Em momento infame da história da humanidade, carros de guerra alemães marcharam por toda a Europa, deixando atrás de si, rastro de destruição e um rio de sangue. Dando vida ao pensamento de Francis Galton, Hitler pretendia implantar no velho continente - e dai sabe-se lá onde mais -, a eugenia, ou "higienização", eliminando as pessoas com má-formação ou deficientes.
Vencido o momento, de maneira unânime as barbáries confirmadas foram repudiadas pelos povos civilizados; restaram, tristemente, esquecidas nas candentes páginas que as condenaram.
Embora isso, em época que o mundo parece - tenho lá minhas dúvidas, no entanto é o que dizem -, mais civilizado; em que os direitos humanos, defendidos nas Cartas do países democráticos, se impõem; pesaroso, constato que renasce, entre nós, a execrável filosofia.

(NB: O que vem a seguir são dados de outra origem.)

(* ===== verification/BatchProcessor.v ===== *)
(** * Batch processor: src/internal/service/saga/batch_processor.go

    Each kind of operation (start, cancel, refund) has a buffered channel, a
    batch and a worker goroutine; the three pipelines have the same shape and
    share nothing but the orchestrator, so one is modelled for any type of
    request.  The goroutines interleave by the steps of [pipe_step]; a flushed
    batch goes through [processInParallel], which is modelled apart. *)

From S2P Require Import Prelude Domain.

Record cancelRequest := MkCancelRequest { cancel_orderID : string; cancel_reason : string }.
Record refundRequest := MkRefundRequest {
  refund_orderID : string;
  refund_amountMinor : Z;
  refund_reason : string;
}.

(** The constants of [NewBatchProcessor]. *)
Definition channelSize : nat := 100.
Definition batchLimit : nat := 10.
Definition maxParallelOps : Z := 8.

(** ** One pipeline *)

Record pipe (A : Type) := MkPipe {
  pipe_ch : list A;        (* the channel, oldest first *)
  pipe_batch : list A;     (* the batch under construction *)
  pipe_sent : list A;      (* handed to the orchestrator, in this order *)
  pipe_stopped : bool;     (* the worker has returned *)
}.
Arguments MkPipe {A}.
Arguments pipe_ch {A} _.
Arguments pipe_batch {A} _.
Arguments pipe_sent {A} _.
Arguments pipe_stopped {A} _.

Section Pipe.
Context {A : Type}.

Definition new_pipe : pipe A := MkPipe [] [] [] false.

(** [StartOrder], [CancelOrder], [RefundOrder]: a full channel makes the caller
    run the operation itself. *)
Definition submit (x : A) (p : pipe A) : pipe A :=
  if (length (pipe_ch p) <? channelSize)%nat
  then MkPipe (pipe_ch p ++ [x]) (pipe_batch p) (pipe_sent p) (pipe_stopped p)
  else MkPipe (pipe_ch p) (pipe_batch p) (pipe_sent p ++ [x]) (pipe_stopped p).

(** [flushStartBatch] and its siblings. *)
Definition flush (p : pipe A) : pipe A :=
  MkPipe (pipe_ch p) [] (pipe_sent p ++ pipe_batch p) (pipe_stopped p).

(** The worker receives from the channel. *)
Definition receive (p : pipe A) : pipe A :=
  match pipe_ch p with
  | [] => p
  | x :: rest =>
      let p := MkPipe rest (pipe_batch p ++ [x]) (pipe_sent p) (pipe_stopped p) in
      if (batchLimit <=? length (pipe_batch p))%nat then flush p else p
  end.

(** The context is done or [stopCh] is closed. *)
Definition stop (p : pipe A) : pipe A :=
  MkPipe (pipe_ch p) [] (pipe_sent p ++ pipe_batch p) true.

(** The moves of the callers and of the worker. *)
Inductive pipe_step : pipe A -> list A -> pipe A -> Prop :=
| step_submit x p : pipe_step p [x] (submit x p)
| step_receive p : pipe_stopped p = false -> pipe_step p [] (receive p)
| step_tick p : pipe_stopped p = false -> pipe_step p [] (flush p)
| step_stop p : pipe_stopped p = false -> pipe_step p [] (stop p).

(** Executions, with the requests submitted in order. *)
Inductive pipe_run : pipe A -> list A -> pipe A -> Prop :=
| run_nil p : pipe_run p [] p
| run_step p1 l1 p2 l2 p3 : pipe_run p1 l1 p2 -> pipe_step p2 l2 p3 -> pipe_run p1 (l1 ++ l2) p3.

(** Everything submitted is in exactly one place. *)
Definition content (p : pipe A) : list A := pipe_sent p ++ pipe_batch p ++ pipe_ch p.

Record pipe_inv (submitted : list A) (p : pipe A) : Prop := MkPipeInv {
  inv_content : content p ≡ₚ submitted;
  inv_channel : (length (pipe_ch p) <= channelSize)%nat;
  inv_batch : (length (pipe_batch p) < batchLimit)%nat;
  inv_stopped : pipe_stopped p = true -> pipe_batch p = [];
}.

Lemma pipe_step_inv submitted p l p' :
  pipe_inv submitted p -> pipe_step p l p' -> pipe_inv (submitted ++ l) p'.
Proof.
  intros [Hc Hch Hb Hs] Hstep. unfold content in *. destruct Hstep as [x p|p Hr|p Hr|p Hr].
  - unfold submit. destruct (Nat.ltb_spec (length (pipe_ch p)) channelSize); split; simpl; auto.
    + unfold content. simpl. rewrite <- Hc. by rewrite !app_assoc.
    + rewrite length_app. simpl. lia.
    + unfold content. simpl. rewrite <- Hc, <- !app_assoc. apply Permutation_app_head.
      by rewrite (Permutation_app_comm [x]), <- app_assoc.
  - rewrite app_nil_r. unfold receive. destruct (pipe_ch p) as [|x rest] eqn:E; [split; unfold content; rewrite ?E; auto|].
    simpl pipe_batch. destruct (Nat.leb_spec batchLimit (length (pipe_batch p ++ [x]))); split; simpl; try done;
      unfold content; simpl; rewrite <- ?Hc, <- ?app_assoc; simpl in Hch; try done; try lia; congruence.
  - rewrite app_nil_r. split; simpl; auto; unfold batchLimit; [|lia]. unfold content. simpl. by rewrite <- app_assoc.
  - rewrite app_nil_r. split; simpl; auto; unfold batchLimit; [|lia]. unfold content. simpl. by rewrite <- app_assoc.
Qed.

Lemma pipe_run_inv l p : pipe_run new_pipe l p -> pipe_inv l p.
Proof.
  remember new_pipe as p0 eqn:E. induction 1 as [p|p1 l1 p2 l2 p3 _ IH Hstep]; subst.
  - split; simpl; auto; unfold channelSize, batchLimit; lia.
  - eapply pipe_step_inv; [by apply IH|done].
Qed.

(** C29. However callers, worker and ticker interleave: every submitted request is
    in exactly one of the channel, the batch and the requests handed to the
    orchestrator, none twice; the channel and the batch keep to their limits;
    and what a stopped worker has not handed over is in the channel. *)
Theorem batch_conserves l p :
  pipe_run new_pipe l p ->
  pipe_sent p ++ pipe_batch p ++ pipe_ch p ≡ₚ l /\
  (length (pipe_ch p) <= channelSize)%nat /\ (length (pipe_batch p) < batchLimit)%nat /\
  (pipe_stopped p = true -> pipe_sent p ++ pipe_ch p ≡ₚ l).
Proof.
  intros H%pipe_run_inv. destruct H as [Hc Hch Hb Hs]. split_and!; auto.
  intros Hst. rewrite <- Hc. unfold content. by rewrite (Hs Hst).
Qed.

(** [Stop] loses requests: one that is still in the channel when the worker
    stops is never handed to the orchestrator, whatever happens afterwards. *)
Theorem stop_drops_queued p l p' :
  pipe_run p l p' -> pipe_stopped p = true ->
  (length (pipe_ch p) + length l <= channelSize)%nat ->
  pipe_sent p' = pipe_sent p /\ pipe_ch p' = pipe_ch p ++ l.
Proof.
  intros Hrun Hst Hl.
  assert (pipe_stopped p' = true /\ pipe_sent p' = pipe_sent p /\ pipe_ch p' = pipe_ch p ++ l) as (_ & ? & ?);
    [|done].
  revert Hl. induction Hrun as [p|p1 l1 p2 l2 p3 Hrun IH Hstep]; intros Hl; [by rewrite app_nil_r|].
  rewrite length_app in Hl. destruct IH as (Hs2 & Hsent & Hc2); [done..|lia|].
  destruct Hstep; try congruence. simpl in Hl. unfold submit. rewrite Hc2, length_app.
  rewrite (proj2 (Nat.ltb_lt _ _)) by lia. simpl. by rewrite Hsent, app_assoc.
Qed.
End Pipe.

(** ** processInParallel *)

(** The slots of the semaphore. *)
Definition parallel_limit (size : Z) : Z :=
  let limit := if maxParallelOps <=? 0 then 1 else maxParallelOps in
  if limit >? size then size else limit.

(** [next] indices were started, [running] have not finished, [finished] have,
    the latest first. *)
Record batch_state := MkBatch { b_next : nat; b_running : list nat; b_finished : list nat }.

(** The loop acquires a slot and starts the next index; a running operation
    finishes and releases its slot. *)
Inductive batch_step (size : nat) : batch_state -> batch_state -> Prop :=
| batch_start b : (b_next b < size)%nat ->
    Z.of_nat (length (b_running b)) < parallel_limit (Z.of_nat size) ->
    batch_step size b (MkBatch (S (b_next b)) (b_running b ++ [b_next b]) (b_finished b))
| batch_finish b l1 i l2 : b_running b = l1 ++ i :: l2 ->
    batch_step size b (MkBatch (b_next b) (l1 ++ l2) (i :: b_finished b)).

Inductive batch_reach (size : nat) : batch_state -> Prop :=
| reach_init : batch_reach size (MkBatch 0 [] [])
| reach_step b b' : batch_reach size b -> batch_step size b b' -> batch_reach size b'.

(** The loop is over and [wg.Wait] returns. *)
Definition batch_done (size : nat) (b : batch_state) : Prop := b_next b = size /\ b_running b = [].

Lemma batch_inv size b : batch_reach size b ->
  b_finished b ++ b_running b ≡ₚ seq 0 (b_next b) /\ (b_next b <= size)%nat /\
  Z.of_nat (length (b_running b)) <= Z.max 0 (parallel_limit (Z.of_nat size)).
Proof.
  induction 1 as [|b b' _ IH Hstep]; [simpl; split_and!; [done|lia|lia]|].
  destruct IH as (Hp & Hn & Hr). destruct Hstep as [b Hlt Hlim|b l1 i l2 E]; cbn [b_next b_running b_finished].
  - split_and!; [|lia|rewrite length_app; simpl; lia].
    rewrite seq_S. simpl. rewrite <- Hp. by rewrite app_assoc.
  - rewrite E in *. rewrite length_app in *. simpl in Hr. split_and!; [|done|lia].
    rewrite <- Hp. simpl. by rewrite <- !Permutation_middle.
Qed.

(** A batch is processed with at most eight operations at a time, and when
    [processInParallel] returns every index was processed exactly once. *)
Theorem parallel_batch size b :
  batch_reach size b ->
  Z.of_nat (length (b_running b)) <= maxParallelOps /\
  (batch_done size b -> b_finished b ≡ₚ seq 0 size).
Proof.
  intros H%batch_inv. destruct H as (Hp & Hn & Hr). split.
  - revert Hr. unfold parallel_limit, maxParallelOps. simpl.
    destruct (Z.gtb_spec 8 (Z.of_nat size)); lia.
  - intros [<- Hrun]. by rewrite <- Hp, Hrun, app_nil_r.
Qed.

(** A batch can always finish: while work is left, some step is possible. *)
Lemma batch_progress size b : batch_reach size b -> batch_done size b \/ exists b', batch_step size b b'.
Proof.
  intros H%batch_inv. destruct H as (Hp & Hn & Hr).
  destruct (b_running b) as [|i l] eqn:E.
  - destruct (decide (b_next b = size)); [by left|]. right. eexists. apply batch_start; [lia|].
    rewrite E. unfold parallel_limit, maxParallelOps. simpl.
    destruct (Z.gtb_spec 8 (Z.of_nat size)); lia.
  - right. eexists. by apply (batch_finish size b [] i l).
Qed.
Definition CourierZone_ValidateInvariants `{UnicodeLower} (z : CourierZone) : list err :=
  let errs := if TrimSpace (CZone_CourierID z) =s? "" then [ErrCourierIDRequired] else [] in
  let zoneID := NormalizeZoneID (CZone_ZoneID z) in
  if zoneID =s? "" then errs ++ [ErrCourierZoneRequired]
  else if negb (IsKnownMoscowZoneID zoneID) then errs ++ [ErrCourierZoneUnknown]
  else errs.

(** ** Slots *)

Definition CourierSlotStatus := string.
Definition CourierSlotStatusPlanned : CourierSlotStatus := "planned".
Definition CourierSlotStatusActive : CourierSlotStatus := "active".
Definition CourierSlotStatusCompleted : CourierSlotStatus := "completed".
Definition CourierSlotStatusCanceled : CourierSlotStatus := "canceled".

Definition CourierSlotStatus_Valid (s : CourierSlotStatus) : bool :=
  (s =s? CourierSlotStatusPlanned) || (s =s? CourierSlotStatusActive)
  || (s =s? CourierSlotStatusCompleted) || (s =s? CourierSlotStatusCanceled).

Record CourierSlot := MkCourierSlot {
  Slot_ID : string;
  Slot_CourierID : string;
  Slot_Start : Time;
  Slot_End : Time;
  Slot_DurationHours : Z;
  Slot_Status : CourierSlotStatus;
  Slot_CreatedAt : Time;
  Slot_UpdatedAt : Time;
}.

Definition CourierSlot_ValidateInvariants (s : CourierSlot) : list err :=
  let errs := if TrimSpace (Slot_ID s) =s? "" then [ErrCourierSlotIDRequired] else [] in
  let errs := if TrimSpace (Slot_CourierID s) =s? "" then errs ++ [ErrCourierIDRequired] else errs in
  let errs :=
    if IsZero (Slot_Start s) || IsZero (Slot_End s) || negb (After (Slot_End s) (Slot_Start s))
    then errs ++ [ErrCourierSlotRangeInvalid] else errs in
  let errs :=
    if (Slot_DurationHours s =? 4) || (Slot_DurationHours s =? 8) || (Slot_DurationHours s =? 12)
    then errs else errs ++ [ErrCourierSlotDurationInvalid] in
  let errs :=
    if negb (IsZero (Slot_Start s)) && negb (IsZero (Slot_End s)) && (Slot_DurationHours s >? 0) then
      let expected := wrap64 (Slot_DurationHours s * Hour) in
      if negb (time_Sub (Slot_End s) (Slot_Start s) =? expected)
      then errs ++ [ErrCourierSlotDurationMismatch] else errs
    else errs in
  if Slot_Status s =s? "" then errs
  else if negb (CourierSlotStatus_Valid (Slot_Status s)) then errs ++ [ErrCourierSlotStatusInvalid] else errs.

(** ** Ratings *)

Definition CourierRatingMinScore : Z := 1.
Definition CourierRatingMaxScore : Z := 5.

Definition CourierRatingTag := string.
Definition CourierRatingTagOnTime : CourierRatingTag := "on_time".
Definition CourierRatingTagPolite : CourierRatingTag := "polite".
Definition CourierRatingTagCarefulHandling : CourierRatingTag := "careful_handling".
Definition CourierRatingTagDelayedDelivery : CourierRatingTag := "delayed_delivery".
Definition CourierRatingTagRudeBehavior : CourierRatingTag := "rude_behavior".
Definition CourierRatingTagDamagedOrder : CourierRatingTag := "damaged_order".
Definition CourierRatingTagOtherIssue : CourierRatingTag := "other_issue".

Definition CourierRatingTag_Valid (t : CourierRatingTag) : bool :=
  (t =s? CourierRatingTagOnTime) || (t =s? CourierRatingTagPolite)
  || (t =s? CourierRatingTagCarefulHandling) || (t =s? CourierRatingTagDelayedDelivery)
  || (t =s? CourierRatingTagRudeBehavior) || (t =s? CourierRatingTagDamagedOrder)
  || (t =s? CourierRatingTagOtherIssue).

Definition CourierRatingTag_IsPositive (t : CourierRatingTag) : bool :=
  (t =s? CourierRatingTagOnTime) || (t =s? CourierRatingTagPolite) || (t =s? CourierRatingTagCarefulHandling).

Definition CourierRatingTag_IsNegative (t : CourierRatingTag) : bool :=
  (t =s? CourierRatingTagDelayedDelivery) || (t =s? CourierRatingTagRudeBehavior)
  || (t =s? CourierRatingTagDamagedOrder) || (t =s? CourierRatingTagOtherIssue).

Record CourierRating := MkCourierRating {
  Rating_ID : string;
  Rating_CourierID : string;
  Rating_Score : Z;
  Rating_Tags : list CourierRatingTag;
  Rating_Comment : string;
  Rating_CreatedAt : Time;
}.

(** The loop over the tags: the errors, and whether a negative tag was seen. *)
Fixpoint check_tags (score : Z) (tags seen : list CourierRatingTag) (hasNegativeTag : bool) (errs : list err)
  : list err * bool :=
  match tags with
  | [] => (errs, hasNegativeTag)
  | tag :: rest =>
      if negb (CourierRatingTag_Valid tag)
      then check_tags score rest seen hasNegativeTag (errs ++ [ErrCourierRatingTagInvalid])
      else if existsb (String.eqb tag) seen
      then check_tags score rest seen hasNegativeTag (errs ++ [ErrCourierRatingTagDuplicate])
      else if CourierRatingTag_IsNegative tag
      then check_tags score rest (tag :: seen) true
             (if score =? CourierRatingMaxScore then errs ++ [ErrCourierRatingPositiveTagsOnly] else errs)
      else check_tags score rest (tag :: seen) hasNegativeTag errs
  end.

Definition CourierRating_ValidateInvariants (r : CourierRating) : list err :=
  let errs := if TrimSpace (Rating_ID r) =s? "" then [ErrCourierRatingIDRequired] else [] in
  let errs := if TrimSpace (Rating_CourierID r) =s? "" then errs ++ [ErrCourierIDRequired] else errs in
  let errs :=
    if (Rating_Score r <? CourierRatingMinScore) || (Rating_Score r >? CourierRatingMaxScore)
    then errs ++ [ErrCourierRatingScoreInvalid] else errs in
  let '(errs, hasNegativeTag) := check_tags (Rating_Score r) (Rating_Tags r) [] false errs in
  if (Rating_Score r <? 3) && negb hasNegativeTag then errs ++ [ErrCourierRatingReasonsRequired] else errs.
(** The counters of a fold over valid ratings. *)
Lemma rating_fold_score id l (p : CourierRatingSummary -> Z) hit :
  (forall s x, p (rating_step s x) = bump (hit x) (p s)) -> p (empty_summary id) = 0 ->
  Z.of_nat (length l) <= maxInt64 ->
  p (foldl rating_step (empty_summary id) l) = tally hit l.
Proof.
  intros Hs H0 Hb. rewrite (foldl_project _ (fun n x => bump (hit x) n) p _ Hs), H0, bump_tally; lia.
Qed.

Lemma tags_keep {A} (p : CourierRatingSummary -> A) :
  (forall s t, p (tag_step s t) = p s) -> forall tags s, p (foldl tag_step s tags) = p s.
Proof. intros H tags. induction tags as [|t tags IH]; intros s; simpl; [done|]. by rewrite IH. Qed.

Lemma rating_fold_tag id l (p : CourierRatingSummary -> Z) t :
  (forall s x, p (rating_step s x) = foldl (fun n y => bump (y =s? t) n) (p s) (Rating_Tags x)) ->
  p (empty_summary id) = 0 -> Forall (fun x => NoDup (Rating_Tags x)) l -> Z.of_nat (length l) <= maxInt64 ->
  p (foldl rating_step (empty_summary id) l) = tally (has_tag t) l.
Proof.
  intros Hs H0 Hnd Hb.
  rewrite (foldl_project _ (fun n x => foldl (fun n y => bump (y =s? t) n) n (Rating_Tags x)) p _ Hs), H0.
  enough (forall n, 0 <= n -> n + Z.of_nat (length l) <= maxInt64 ->
    foldl (fun n x => foldl (fun n y => bump (y =s? t) n) n (Rating_Tags x)) n l = n + tally (has_tag t) l)
    as -> by lia.
  clear H0 Hb Hs. unfold tally. induction Hnd as [|x l Hx Hl IH]; intros n Hn Hb; simpl in *; [lia|].
  rewrite bump_tags by (done || lia). fold (has_tag t x). unfold bump at 1. destruct (has_tag t x); simpl.
  - rewrite wrap64_id by (unfold_widths; lia). rewrite IH; lia.
  - rewrite IH; lia.
Qed.

(** The latest time: none of the times is zero. *)
Lemma rating_fold_last id l : Forall (fun x => Rating_CreatedAt x <> 0) l -> l <> [] ->
  let last_ := Sum_LastRatingAt (foldl rating_step (empty_summary id) l) in
  (exists x, x ∈ l /\ Rating_CreatedAt x = last_) /\ Forall (fun x => Rating_CreatedAt x <= last_) l.
Proof.
  intros Hnz Hne. set (g := fun last_ x => if IsZero last_ || After (Rating_CreatedAt x) last_
                                          then Rating_CreatedAt x else last_).
  rewrite (foldl_project _ g Sum_LastRatingAt)
    by (intros [] x; unfold rating_step; by rewrite tags_keep by (by intros [])).
  destruct Hnz as [|y l Hy Hnz]; [done|]. clear Hne. simpl. unfold g at 2. simpl.
  assert (forall a, a <> 0 -> let r := foldl g a l in
    (r = a \/ exists x, x ∈ l /\ Rating_CreatedAt x = r) /\ a <= r /\
    Forall (fun x => Rating_CreatedAt x <= r) l) as H.
  { clear y Hy. induction Hnz as [|x l Hx Hl IH]; intros a Ha; simpl; [split; [by left|by split; [lia|]]|].
    assert (g a x = Z.max a (Rating_CreatedAt x)) as ->.
    { unfold g, IsZero, After. destruct (Z.eqb_spec a 0); [done|]. simpl.
      destruct (Z.ltb_spec a (Rating_CreatedAt x)); lia. }
    destruct (IH (Z.max a (Rating_CreatedAt x)) ltac:(lia)) as (H1 & H2 & H3). split_and!; [|lia|].
    - destruct H1 as [H1|(z & Hz & H1)].
      + destruct (Z.max_spec a (Rating_CreatedAt x)) as [[_ Hm]|[_ Hm]]; rewrite Hm in *; [|by left].
        right. exists x. split; [apply list_elem_of_here|]. by rewrite H1.
      + right. exists z. split; [by apply list_elem_of_further|done].
    - constructor; [lia|done]. }
  destruct (H _ Hy) as (H1 & H2 & H3). split; [|by constructor].
  destruct H1 as [H1|(z & Hz & H1)]; [exists y|exists z]; (split; [set_solver|congruence]).
Qed.

Lemma total_fold l : forall acc, 0 <= acc -> Forall (fun x => 1 <= Rating_Score x <= 5) l ->
  acc + 5 * Z.of_nat (length l) <= maxInt64 ->
  foldl (fun acc x => wrap64 (acc + Rating_Score x)) acc l = acc + total_score l.
Proof.
  intros acc Ha Hl. revert acc Ha. induction Hl as [|x l Hx Hl IH]; intros acc Ha Hb; simpl in *; [lia|].
  rewrite wrap64_id by (unfold_widths; lia). rewrite IH; lia.
Qed.

Lemma filter_true {A} (l : list A) : List.filter (fun _ => true) l = l.
Proof. induction l as [|x l IH]; simpl; [done|]. by rewrite IH. Qed.

Lemma set_average_eta avg s : set_average avg s =
  MkRatingSummary (Sum_CourierID s) (Sum_RatingsCount s) avg (Sum_LowRatingsCount s)
    (Sum_Score1Count s) (Sum_Score2Count s) (Sum_Score3Count s) (Sum_Score4Count s) (Sum_Score5Count s)
    (Sum_OnTimeCount s) (Sum_PoliteCount s) (Sum_CarefulCount s) (Sum_DelayedCount s) (Sum_RudeCount s)
    (Sum_DamagedCount s) (Sum_OtherIssueCount s) (Sum_LastRatingAt s).
Proof. by destruct s. Qed.

Ltac count_score :=
  apply rating_fold_score;
    [intros [] x; unfold rating_step; by rewrite tags_keep by (by intros [])|done|done].

Ltac count_tag :=
  apply rating_fold_tag;
    [intros [] x; unfold rating_step; cbn beta iota zeta;
     match goal with |- ?p (foldl _ _ _) = foldl ?g _ _ =>
       etransitivity; [apply (foldl_project _ g p); by intros []|done] end
    |done|done|done].

Lemma summary_fold id l : l <> [] -> 5 * Z.of_nat (length l) <= maxInt64 -> Forall rating_ok l ->
  let s := foldl rating_step (empty_summary id) l in
  set_average (float64_div (float64_of_int (foldl (fun acc x => wrap64 (acc + Rating_Score x)) 0 l))
                 (float64_of_int (Sum_RatingsCount s))) s = summary_spec id l (Sum_LastRatingAt s).
Proof.
  intros Hne Hb Hok s.
  assert (Forall (fun x => NoDup (Rating_Tags x)) l) as Hnd
    by (eapply Forall_impl; [exact Hok|]; unfold rating_ok; tauto).
  assert (Forall (fun x => 1 <= Rating_Score x <= 5) l) as Hsc
    by (eapply Forall_impl; [exact Hok|]; unfold rating_ok; tauto).
  assert (Z.of_nat (length l) <= maxInt64) as Hb' by lia.
  rewrite total_fold by (done || lia).
  assert (Sum_RatingsCount s = Z.of_nat (length l)) as Hn.
  { transitivity (tally (fun _ => true) l); [count_score|]. unfold tally. by rewrite filter_true. }
  rewrite Hn. unfold summary_spec. rewrite Z.add_0_l.
  assert (Sum_CourierID s = id) as Hid.
  { subst s. clear. change id with (Sum_CourierID (empty_summary id)) at 2. generalize (empty_summary id).
    induction l as [|x l IH]; intros s; simpl; [done|]. rewrite IH. destruct s. unfold rating_step.
    by rewrite tags_keep by (by intros []). }
  rewrite <- Hn, <- Hid.
  rewrite set_average_eta. f_equal; first [count_score | count_tag].
Qed.

#[global] Instance tally_perm {A} (hit : A -> bool) : Proper ((≡ₚ) ==> eq) (tally hit).
Proof. intros l1 l2 H. unfold tally. f_equal. by apply filter_length_perm. Qed.

#[global] Instance total_score_perm : Proper ((≡ₚ) ==> eq) total_score.
Proof. intros l1 l2. induction 1; simpl in *; lia. Qed.

#[global] Instance summary_spec_perm id : Proper ((≡ₚ) ==> eq ==> eq) (summary_spec id).
Proof. intros l1 l2 H t1 t2 <-. unfold summary_spec. by rewrite !H. Qed.

(** The rating summary is exact: whatever the order the map is visited in,
    the summary of a courier with ratings counts every rating once, by score
    and by tag, its average is the quotient of the total score by the number of
    ratings, and its last time is the latest of the ratings; without ratings
    all is zero. *)
Theorem rating_summary_exact loop courierID r s :
  repo_inv r -> GetRatingSummary loop courierID r = Ok s ->
  let l := map snd (map_to_list (ratings_of r (TrimSpace courierID))) in
  5 * Z.of_nat (length l) <= maxInt64 -> Forall (fun x => Rating_CreatedAt x <> 0) l ->
  (l = [] /\ s = empty_summary (TrimSpace courierID)) \/
  (exists last_, s = summary_spec (TrimSpace courierID) l last_ /\
     (exists x, x ∈ l /\ Rating_CreatedAt x = last_) /\ Forall (fun x => Rating_CreatedAt x <= last_) l).
Proof.
  intros HI. unfold GetRatingSummary. set (id := TrimSpace courierID). set (rs := ratings_of r id).
  destruct (_ =s? _); [done|]. destruct (couriers r !! id); [|done].
  destruct (bool_decide_reflect (rs = ∅)) as [->|Hne].
  { intros [= <-]. left. by rewrite map_to_list_empty. }
  intros [= <-] Hb Hnz. right. set (l := map snd (map_to_list rs)) in *.
  assert (Permutation (map snd (map_range loop rs)) l) as HP by (apply Permutation_map, map_range_perm).
  assert (l <> []) as Hl.
  { intros E. apply Hne. apply map_to_list_empty_iff. by destruct (map_to_list rs). }
  assert (Forall rating_ok l) as Hok.
  { apply Forall_forall. intros x Hx. apply list_elem_of_fmap in Hx as ([k y] & -> & Hy).
    apply elem_of_map_to_list in Hy. unfold rs, ratings_of in Hy.
    destruct (ratingsByCourier r !! id) as [rm|] eqn:E; simpl in Hy; [|by apply lookup_empty_Some in Hy].
    apply (inv_ratings _ HI) in E as [_ Hg]. by apply (Hg k y Hy). }
  clearbody l. set (l' := map snd (map_range loop rs)) in *. clearbody l'.
  assert (l' <> []) as Hl' by (intros ->; by apply Hl, Permutation_nil).
  rewrite summary_fold; [|done|by rewrite (Permutation_length HP)|by rewrite HP].
  eexists. split; [by apply summary_spec_perm|]. rewrite <- HP in Hnz.
  destruct (rating_fold_last id l' Hnz Hl') as [(x & Hx & Hlast) Hall]. split.
  - exists x. by rewrite <- HP.
  - by rewrite <- HP.
Qed.
End Summary.
End MemoryCouriers.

Tratei no artigo anterior da desapropriação pela municipalidade paulistana, dos parcos bens utilizados por pobres "moradores de rua", na luta contra o frio cortante que se instalou.
Pensei que, contumaz defensor do império da cidade sobre o indivíduo, com sua absurda ação, ao mandar que assim se procedesse, o alcaide da megalópole visasse o seu embelezamento.
Pasmo, no entanto, li sua versão, em que, em caixa alta, enfatizava que a determinação teve por meta evitar "a refavelização das praças da capital", ou seja: empurrar para outro canto menos visível, matar à mingua, como aconteceu, aqueles que, parias sociais, espelham vírus nefasto que corrói a sociedade que governa, são exemplos vivos da fome, da falta de moradias, do desinteresse da Administração Pública pelos menos favorecidos.
E quem são esses nossos irmãos perseguidos - em analogia que se teima em não aceitar, mas que se mostra perfeita - senão aqueles deficientes, malformados socialmente?
Em suma: lá como aqui, aos fragilizados não se brinda com o conforto das políticas públicas. A vergonhosa "higienização" é o caminho, mesmo com as mortes dela decorrentes. Vagabundos e crápulas!